Maeve, Ola, Tanya, Olivia e Viv compartilham suas próprias histórias pessoais durante a detenção – você sente que algumas nunca realmente falaram sobre isso antes – destacando a batalha persistente que as mulheres enfrentam assim que são jogadas no mundo.

Mas não para por aí. A Educação Sexual também quer que seu público entenda que esses incidentes são apenas metade da batalha. Não apenas milhões de mulheres são vítimas de abuso sexual, mas a culpa é firmemente dirigida a elas.

Um policial pergunta a Aimee se ela se lembra de sorrir para o homem que a agrediu, para o qual Maeve diz: “Desculpe, o que isso tem a ver com alguma coisa? Você está dizendo que ela não deveria ter sorrido para ele?”

Maeve também se lembra de ter sido instruída a se vestir com roupas menos “reveladoras”, se ela não quisesse ser chamada.

A mãe de Adam, Maureen, confia em Jean sobre sua vida sexual inexistente, convencida de que ela perdeu a capacidade de ficar excitada sexualmente. O diretor Groff é consumido por seu trabalho e a masturbação simplesmente não está no radar dela. Mas Jean garante a Maureen – e, por sua vez, aqueles que assistem ao programa com preocupações semelhantes – que a capacidade de experimentar prazer não desaparece com a idade.

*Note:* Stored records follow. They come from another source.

(** X10: an index that [from_vectors] built from at least one vector is
    accepted by [load] and comes back unchanged; the order array has one
    position per stored vector. *)
Theorem load_accepts_built_index (faiss_available : bool) (vectors : ndarray)
    (built : FaissIndex) (order : list nat) :
  from_vectors faiss_available vectors = Ok (built, order) ->
  shape_at vectors 0 <> 0%nat ->
  load faiss_available (index built) = Ok built
  /\ length order = ntotal (index built)
  /\ ntotal (index built) = shape_at vectors 0.
Proof.
  unfold from_vectors, init, load. intros H Hrows.
  destruct (ndim vectors =? 2)%nat; [|discriminate]. cbn [negb] in H.
  destruct faiss_available; [|discriminate]. cbn [negb] in *.
  injection H as <- <-. cbn.
  apply Nat.eqb_neq in Hrows. rewrite Hrows. cbn.
  rewrite length_seq. auto.
Qed.

Lemma load_accepts_built_index_witness :
  load true (mk_flat 2 1 [1%float; 0%float])
  = Ok (mk_index 2 (mk_flat 2 1 [1%float; 0%float]))
  /\ length [0%nat] = ntotal (mk_flat 2 1 [1%float; 0%float])
  /\ ntotal (mk_flat 2 1 [1%float; 0%float])
     = shape_at (mk_ndarray [1%nat; 2%nat] [1%float; 0%float]) 0.
Proof.
  apply (load_accepts_built_index true
           (mk_ndarray [1%nat; 2%nat] [1%float; 0%float])
           (mk_index 2 (mk_flat 2 1 [1%float; 0%float])) [0%nat]).
  - reflexivity.
  - discriminate.
Defined.

(** X11: when storage has items, faiss is installed and the vectorizer
    returns a 2-D array with one row per item, the profile builder returns
    an index holding one vector per item, and [load] accepts that index. *)
Theorem run_builds_loadable_index (encode : list string -> ndarray)
    (items : list ZoteroItem.t) :
  items <> [] ->
  ndim (encode (map ZoteroItem.content_for_embedding items)) = 2%nat ->
  shape_at (encode (map ZoteroItem.content_for_embedding items)) 0 = length items ->
  exists built,
    run true encode items = Ok built
    /\ ntotal (index built) = length items
    /\ load true (index built) = Ok built.
Proof.
  intros Hne Hdim Hrows.
  destruct (from_vectors_outcomes true
              (encode (map ZoteroItem.content_for_embedding items)))
    as (_ & _ & Hok).
  specialize (Hok Hdim eq_refl).
  destruct items as [|item rest]; [congruence|].
  unfold run. rewrite Hok. eexists. split; [reflexivity|].
  split; [exact Hrows|].
  unfold load. cbn [index ntotal negb]. rewrite Hrows. reflexivity.
Qed.

Lemma run_builds_loadable_index_witness :
  exists built,
    run true (fun texts => mk_ndarray [length texts; 2%nat] [1%float; 0%float])
      [DedupeFacts.library_item] = Ok built
    /\ ntotal (index built) = length [DedupeFacts.library_item]
    /\ load true (index built) = Ok built.
Proof.
  apply (run_builds_loadable_index
           (fun texts => mk_ndarray [length texts; 2%nat] [1%float; 0%float])
           [DedupeFacts.library_item]).
  - discriminate.
  - reflexivity.
  - reflexivity.
Defined.

End FaissFacts.

(** ** Post-filters of the watch cycle ([cli.py]) *)

Module Cli.

Import ScoreRank.
Open Scope float_scope.

(** What a modelled function of [cli.py] does: it returns a value, or the
    comparison of a naive with an aware [datetime] raises TypeError. *)
Inductive outcome (A : Type) : Type :=
  | Returned (a : A)
  | TypeError (msg : string).
Arguments Returned {A} a.
Arguments TypeError {A} msg.

Definition naive_vs_aware : string :=
  "can't compare offset-naive and offset-aware datetimes".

É um enredo que poderia facilmente ter caído nas mãos erradas, recebido como um lado engraçado e nada mais, e certamente não tão significativo quanto o ataque de Aimee. Mas a escrita sincera de Nunn é um grande equalizador, tratando todos os seus personagens e seus dilemas com o mesmo toque gentil, porque ela entende que o programa é tanto sobre terapia para os espectadores quanto sobre entretenimento. Os conflitos dos personagens são nossos.

Não achamos que era possível que a segunda temporada da Educação Sexual ultrapassasse sua estréia, mas Laurie Nunn elevou a fasquia, e mais algumas. Sua determinação em nos fazer falar sobre sexo e mulher da maneira certa merece elogios sem fim, e o que recebemos é uma série que sabe como festejar e quando levar a sério.

As temporadas 1 e 2 da série Sex Education já estão disponíveis na Netflix.